Berlin - Es konnte nicht gut gehen, er musste stürzen, jeder wartete darauf. So eng, wie Kjetil Andre Aamodt an die Tore fuhr, so riskant, wie er die Optimallinie suchte, das war grenzwertig. Aber Aamodt zog sein Rennen durch, und als er im Ziel war, da hatte er eine sensationelle Bestzeit erreicht. Keiner mehr an diesem Tag war schneller, Kjetil Andre Amodt aus Norwegen hatte seinen dritten Olympiasieg im Super-G geholt. Olympische Winterspiele 2006 in Turin, die Strecke von Sestriere – das war der große Auftritt von Kjetil Andre Aamodt.

Niemand hatte mit ihm gerechnet. Aamodt hatte eine Prellung am Knie, deshalb hatte er bei den Olympischen Spielen auf die Kombination verzichtet. Und er war schon 35 Jahre alt. Doch dann konnte ihn nicht mal Hermann Maier, der österreichische Superstar, noch abfangen. „Vielleicht fahre ich ja verletzt schneller als wenn alles heil ist“, sagte Aamodt nach der Siegerehrung.

Sestriere 2006, das war auch der letzte große Auftritt des Norwegers. Am Wochenende ist er zurückgetreten. Er hat es auf großer Bühne verkündet, mit Tränen in den Augen. In Oslo wurden die norwegischen Sportler des Jahres gekürt. Dort verkündete Aamodt: „Ich bin mental und körperlich müde. Ich habe seit Olympia 2006 nachgedacht, jetzt ist Schluss.“ Er hat in dieser Saison kein einziges Rennen bestritten, er leidet noch an den Folgen einer monatealten Knöchelverletzung.

Mit Aamodt tritt der erfolgreichste alpine Skiläufer ab, nach 17 Jahren im Weltcup-Zirkus.
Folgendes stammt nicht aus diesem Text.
(* ===== verification/AuthStore.v ===== *)
(** * The authentication store ([web/src/stores/auth-store.ts])

    The in-memory state of a signed-in tab and its five updates.  A zustand
    [set] with a function of the state is a function on the record.  Of a user
    only the three fields the console validates are typed; [details] is the
    whole object as the server sent it. *)

From S2P Require Import Prelude JsString JsNumber JsValue.

Module AuthStore.

Record AuthUser := MkUser {
  user_id : number;
  username : jsstr;
  role : number;
  details : obj;
}.

Record LoginSession := MkSession {
  sid : jsstr;
  current : bool;
  login_method : jsstr;
  ip : jsstr;
  user_agent : jsstr;
  created_at : number;
  last_active_at : number;
  expires_at : number;
}.

Record AuthBundle := MkBundle {
  access_token : jsstr;
  token_type : jsstr;
  access_expires_at : number;
  bundle_user : AuthUser;
  bundle_session : LoginSession;
}.

Inductive AuthBootstrapState := idle | checking | complete.
#[global] Instance AuthBootstrapState_eq_dec : EqDecision AuthBootstrapState.
Proof. solve_decision. Defined.

Record AuthState := MkAuth {
  user : option AuthUser;
  accessToken : option jsstr;
  accessExpiresAt : option number;
  session : option LoginSession;
  pending2FAFlowToken : option jsstr;
  bootstrapState : AuthBootstrapState;
}.

Definition initial_auth : AuthState := MkAuth None None None None None idle.

Definition setBundle (bundle : AuthBundle) (auth : AuthState) : AuthState :=
  MkAuth (Some (bundle_user bundle)) (Some (access_token bundle)) (Some (access_expires_at bundle))
    (Some (bundle_session bundle)) None complete.

Definition setUser (u : option AuthUser) (auth : AuthState) : AuthState :=
  MkAuth u (accessToken auth) (accessExpiresAt auth) (session auth) (pending2FAFlowToken auth) (bootstrapState auth).

Definition setPending2FAFlowToken (token : option jsstr) (auth : AuthState) : AuthState :=
  MkAuth (user auth) (accessToken auth) (accessExpiresAt auth) (session auth) token (bootstrapState auth).

Definition setBootstrapState (b : AuthBootstrapState) (auth : AuthState) : AuthState :=
  MkAuth (user auth) (accessToken auth) (accessExpiresAt auth) (session auth) (pending2FAFlowToken auth) b.

(** [reset()] is [reset complete]. *)
Definition reset (b : AuthBootstrapState) (auth : AuthState) : AuthState :=
  MkAuth None None None None None b.

(** [auth.session?.sid] *)
Definition session_sid (auth : AuthState) : option jsstr := sid <$> session auth.

(** The credentials stand or fall together: a session comes with a non-empty
    token and an expiry, and without a session there is neither. *)
Definition coherent (auth : AuthState) : Prop :=
  match session auth, accessToken auth, accessExpiresAt auth with
  | Some s, Some t, Some e => nonempty (sid s) = true ∧ nonempty t = true ∧ is_finite e = true
  | None, None, None => True
  | _, _, _ => False
  end.

(** What the guard of bundles ensures of a bundle's own fields. *)
Definition bundle_ok (b : AuthBundle) : Prop :=
  nonempty (sid (bundle_session b)) = true ∧ nonempty (access_token b) = true ∧ is_finite (access_expires_at b) = true.

Lemma coherent_setBundle b auth : bundle_ok b → coherent (setBundle b auth).
Proof. done. Qed.

Lemma coherent_keep u p b auth : coherent auth →
  coherent (setUser u auth) ∧ coherent (setPending2FAFlowToken p auth) ∧ coherent (setBootstrapState b auth).
Proof. done. Qed.

Lemma coherent_sid auth : coherent auth → session_sid auth ≠ Some [].
Proof.
  unfold coherent, session_sid. destruct (session auth) as [s|]; [|done]. cbn.
  destruct (accessToken auth), (accessExpiresAt auth); try done. intros [Hs _] [= E]. by rewrite E in Hs.
Qed.
End AuthStore.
Keiner holte so viele Medaillen bei Olympischen Spielen und Weltmeisterschaften wie der Mann, der sich von seiner ersten Freundin getrennt hatte, weil er sich ganz auf den Sport konzentrieren wollte. 20 Mal Edelmetall hat er geholt, viermal wurde er Olympiasieger, dreimal im Super-G, einmal in der Kombination (2002). 1994 sicherte er sich den Gesamt-Weltcup. Aamodt gehört zu den ganz wenigen Läufern, die in allen fünf Disziplinen einen Weltcup-Sieg gewannen. Aber er mochte vor allem die Kombination und die schnellen Disziplinen. Bode Miller, sein schärfster Rivale aus den USA, sagte nach Aamodts Olympiasieg in Sestriere: „Wenn jemand so lange immer in der Weltspitze ist und sich gegen Leute durchsetzt, die in dieser obersten Leistungsklasse kommen und gehen, dann kann man sich nur verneigen.“

Bode Miller ist ein extrovertierter Partytyp, Aamodt das Gegenteil, typisch skandinavisch eben. Ein stiller Athlet mit trockenem Humor. Ein Sportler, der in sich ruht und ein beeindruckendes Selbstbewusstsein besitzt. Nachdem er 1992 seinen ersten Olympiasieg im Super-G gewonnen hatte und alle Fachleute von seiner Leistung verblüfft waren, da sagte er: „Ich habe von vornherein gewusst, dass ich hier gewinnen kann.“

Aamodts Karriere war immer wieder von Tiefs durchzogen. Es gab Monate, in denen gewann er kein einziges Rennen. Aber er kämpfte sich immer wieder hoch, das zeichnete ihn aus. Und er war zu den Höhepunkten, zu Weltmeisterschaften und Olympischen Spielen, auf den Punkt genau stark. Wie 2006 in Sestriere. Als Aamodt auf einem Fernseher das Siegerbild sah, direkt neben mit Hermann Maier, da verkündete er: „Hermann und ich fahren noch 2014.“ Jetzt tritt der große, stille Star doch früher ab.